◆ **Instructions to follow**
Whatever appears in the records, write it out again exactly.

◆ **Data for analysis**
(* ===== verification/Interpreter.v ===== *)
(** * The effects interpreter, [executor/src/witgen/jit/interpreter.rs]

    A compiler from effects to the instructions of a stack machine whose variables are
    numbered, and the machine itself. *)

From stdpp Require Import base list option.
From Stdlib Require Import ZArith Lia.
From S2P Require Import Prelude Goldilocks Field RangeConstraints AffineExpression SymbolicExpr Effect.

(** ** Data *)

Inductive RPNExpressionElem (T S : Type) :=
| RConcrete (n : T)
| RSymbol (s : S)
| RBinaryOperation (op : BinaryOperator)
| RUnaryOperation (op : UnaryOperator)
| RBitOperation (op : BitOperator) (n : Z).
Arguments RConcrete {T S} n.
Arguments RSymbol {T S} s.
Arguments RBinaryOperation {T S} op.
Arguments RUnaryOperation {T S} op.
Arguments RBitOperation {T S} op n.

Definition RPNExpression (T : Type) : Type := list (RPNExpressionElem T nat).

Inductive MachineCallArgumentIdx := Known (idx : nat) | Unknown (idx : nat).

Inductive InterpreterAction (T : Type) :=
| ReadCell (idx : nat) (c : Cell)
| ReadParam (idx : nat) (i : nat)
| ReadFixedColumn (idx : nat) (c : Cell)
| AssignExpression (idx : nat) (e : RPNExpression T)
| WriteCell (idx : nat) (c : Cell)
| WriteParam (idx : nat) (i : nat)
| MachineCall (id : Z) (args : list MachineCallArgumentIdx)
| AssertionA (e1 e2 : RPNExpression T) (expected : bool).
Arguments ReadCell {T} idx c.
Arguments ReadParam {T} idx i.
Arguments ReadFixedColumn {T} idx c.
Arguments AssignExpression {T} idx e.
Arguments WriteCell {T} idx c.
Arguments WriteParam {T} idx i.
Arguments MachineCall {T} id args.
Arguments AssertionA {T} e1 e2 expected.

Record VariableMapper := mkVariableMapper {
  var_idx : list (JitVariable * nat);
  var_count : nat
}.

Record EffectsInterpreter (T : Type) := mkEffectsInterpreter {
  ei_var_count : nat;
  ei_actions : list (InterpreterAction T)
}.
Arguments mkEffectsInterpreter {T}.
Arguments ei_var_count {T}.
Arguments ei_actions {T}.

Inductive LookupCell (T : Type) := Input (v : T) | Output (v : T).
Arguments Input {T} v.
Arguments Output {T} v.

(** ** Numbering the variables *)

Definition mapper_new : VariableMapper := {| var_idx := []; var_count := 0 |}.

Fixpoint var_lookup (v : JitVariable) (l : list (JitVariable * nat)) : option nat :=
  match l with
  | [] => None
  | (w, i) :: l' => if k_eqb v w then Some i else var_lookup v l'
  end.

Definition get_var (m : VariableMapper) (v : JitVariable) : option nat := var_lookup v (var_idx m).

Definition map_var (m : VariableMapper) (v : JitVariable) : nat * VariableMapper :=
  match get_var m v with
  | Some i => (i, m)
  | None => (var_count m, {| var_idx := (v, var_count m) :: var_idx m; var_count := S (var_count m) |})
  end.

Definition reserve_idx (m : VariableMapper) : nat * VariableMapper :=
  (var_count m, {| var_idx := var_idx m; var_count := S (var_count m) |}).

(** ** Translation *)

Section Translation.
Context {T : Type} `{FieldElement T}.

(** [map_from]: post-order, numbering the symbols on the way. *)
Fixpoint map_expr_to_rpn (m : VariableMapper) (e : SymbolicExpression T JitVariable)
  : RPNExpression T * VariableMapper :=
  match e with
  | Concrete n => ([RConcrete n], m)
  | Symbol s _ => let '(i, m') := map_var m s in ([RSymbol i], m')
  | BinaryOperation l op r _ =>
    let '(el, m1) := map_expr_to_rpn m l in
    let '(er, m2) := map_expr_to_rpn m1 r in
    (el ++ er ++ [RBinaryOperation op], m2)
  | UnaryOperation op e' _ =>
    let '(ee, m1) := map_expr_to_rpn m e' in (ee ++ [RUnaryOperation op], m1)
  | BitOperation e' op n _ =>
    let '(ee, m1) := map_expr_to_rpn m e' in (ee ++ [RBitOperation op n], m1)
  end.

Definition fixed_cell_of (v : JitVariable) : list JitVariable :=
  match v with FixedCell _ => [v] | _ => [] end.

Fixpoint load_fixed (m : VariableMapper) (vs : list JitVariable)
  : list (InterpreterAction T) * VariableMapper :=
  match vs with
  | [] => ([], m)
  | v :: vs' =>
    match v with
    | FixedCell c =>
      let '(i, m1) := map_var m v in
      let '(acts, m2) := load_fixed m1 vs' in (ReadFixedColumn i c :: acts, m2)
    | _ => load_fixed m vs'
    end
  end.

◆ **Your solution**
(* ===== verification/Interpreter.v ===== *)
(** * The effects interpreter, [executor/src/witgen/jit/interpreter.rs]

    A compiler from effects to the instructions of a stack machine whose variables are
    numbered, and the machine itself. *)

From stdpp Require Import base list option.
From Stdlib Require Import ZArith Lia.
From S2P Require Import Prelude Goldilocks Field RangeConstraints AffineExpression SymbolicExpr Effect.

(** ** Data *)

Inductive RPNExpressionElem (T S : Type) :=
| RConcrete (n : T)
| RSymbol (s : S)
| RBinaryOperation (op : BinaryOperator)
| RUnaryOperation (op : UnaryOperator)
| RBitOperation (op : BitOperator) (n : Z).
Arguments RConcrete {T S} n.
Arguments RSymbol {T S} s.
Arguments RBinaryOperation {T S} op.
Arguments RUnaryOperation {T S} op.
Arguments RBitOperation {T S} op n.

Definition RPNExpression (T : Type) : Type := list (RPNExpressionElem T nat).

Inductive MachineCallArgumentIdx := Known (idx : nat) | Unknown (idx : nat).

Inductive InterpreterAction (T : Type) :=
| ReadCell (idx : nat) (c : Cell)
| ReadParam (idx : nat) (i : nat)
| ReadFixedColumn (idx : nat) (c : Cell)
| AssignExpression (idx : nat) (e : RPNExpression T)
| WriteCell (idx : nat) (c : Cell)
| WriteParam (idx : nat) (i : nat)
| MachineCall (id : Z) (args : list MachineCallArgumentIdx)
| AssertionA (e1 e2 : RPNExpression T) (expected : bool).
Arguments ReadCell {T} idx c.
Arguments ReadParam {T} idx i.
Arguments ReadFixedColumn {T} idx c.
Arguments AssignExpression {T} idx e.
Arguments WriteCell {T} idx c.
Arguments WriteParam {T} idx i.
Arguments MachineCall {T} id args.
Arguments AssertionA {T} e1 e2 expected.

Record VariableMapper := mkVariableMapper {
  var_idx : list (JitVariable * nat);
  var_count : nat
}.

Record EffectsInterpreter (T : Type) := mkEffectsInterpreter {
  ei_var_count : nat;
  ei_actions : list (InterpreterAction T)
}.
Arguments mkEffectsInterpreter {T}.
Arguments ei_var_count {T}.
Arguments ei_actions {T}.

Inductive LookupCell (T : Type) := Input (v : T) | Output (v : T).
Arguments Input {T} v.
Arguments Output {T} v.

(** ** Numbering the variables *)

Definition mapper_new : VariableMapper := {| var_idx := []; var_count := 0 |}.

Fixpoint var_lookup (v : JitVariable) (l : list (JitVariable * nat)) : option nat :=
  match l with
  | [] => None
  | (w, i) :: l' => if k_eqb v w then Some i else var_lookup v l'
  end.

Definition get_var (m : VariableMapper) (v : JitVariable) : option nat := var_lookup v (var_idx m).

Definition map_var (m : VariableMapper) (v : JitVariable) : nat * VariableMapper :=
  match get_var m v with
  | Some i => (i, m)
  | None => (var_count m, {| var_idx := (v, var_count m) :: var_idx m; var_count := S (var_count m) |})
  end.

Definition reserve_idx (m : VariableMapper) : nat * VariableMapper :=
  (var_count m, {| var_idx := var_idx m; var_count := S (var_count m) |}).

(** ** Translation *)

Section Translation.
Context {T : Type} `{FieldElement T}.

(** [map_from]: post-order, numbering the symbols on the way. *)
Fixpoint map_expr_to_rpn (m : VariableMapper) (e : SymbolicExpression T JitVariable)
  : RPNExpression T * VariableMapper :=
  match e with
  | Concrete n => ([RConcrete n], m)
  | Symbol s _ => let '(i, m') := map_var m s in ([RSymbol i], m')
  | BinaryOperation l op r _ =>
    let '(el, m1) := map_expr_to_rpn m l in
    let '(er, m2) := map_expr_to_rpn m1 r in
    (el ++ er ++ [RBinaryOperation op], m2)
  | UnaryOperation op e' _ =>
    let '(ee, m1) := map_expr_to_rpn m e' in (ee ++ [RUnaryOperation op], m1)
  | BitOperation e' op n _ =>
    let '(ee, m1) := map_expr_to_rpn m e' in (ee ++ [RBitOperation op n], m1)
  end.

Definition fixed_cell_of (v : JitVariable) : list JitVariable :=
  match v with FixedCell _ => [v] | _ => [] end.

Fixpoint load_fixed (m : VariableMapper) (vs : list JitVariable)
  : list (InterpreterAction T) * VariableMapper :=
  match vs with
  | [] => ([], m)
  | v :: vs' =>
    match v with
    | FixedCell c =>
      let '(i, m1) := map_var m v in
      let '(acts, m2) := load_fixed m1 vs' in (ReadFixedColumn i c :: acts, m2)
    | _ => load_fixed m vs'
    end
  end.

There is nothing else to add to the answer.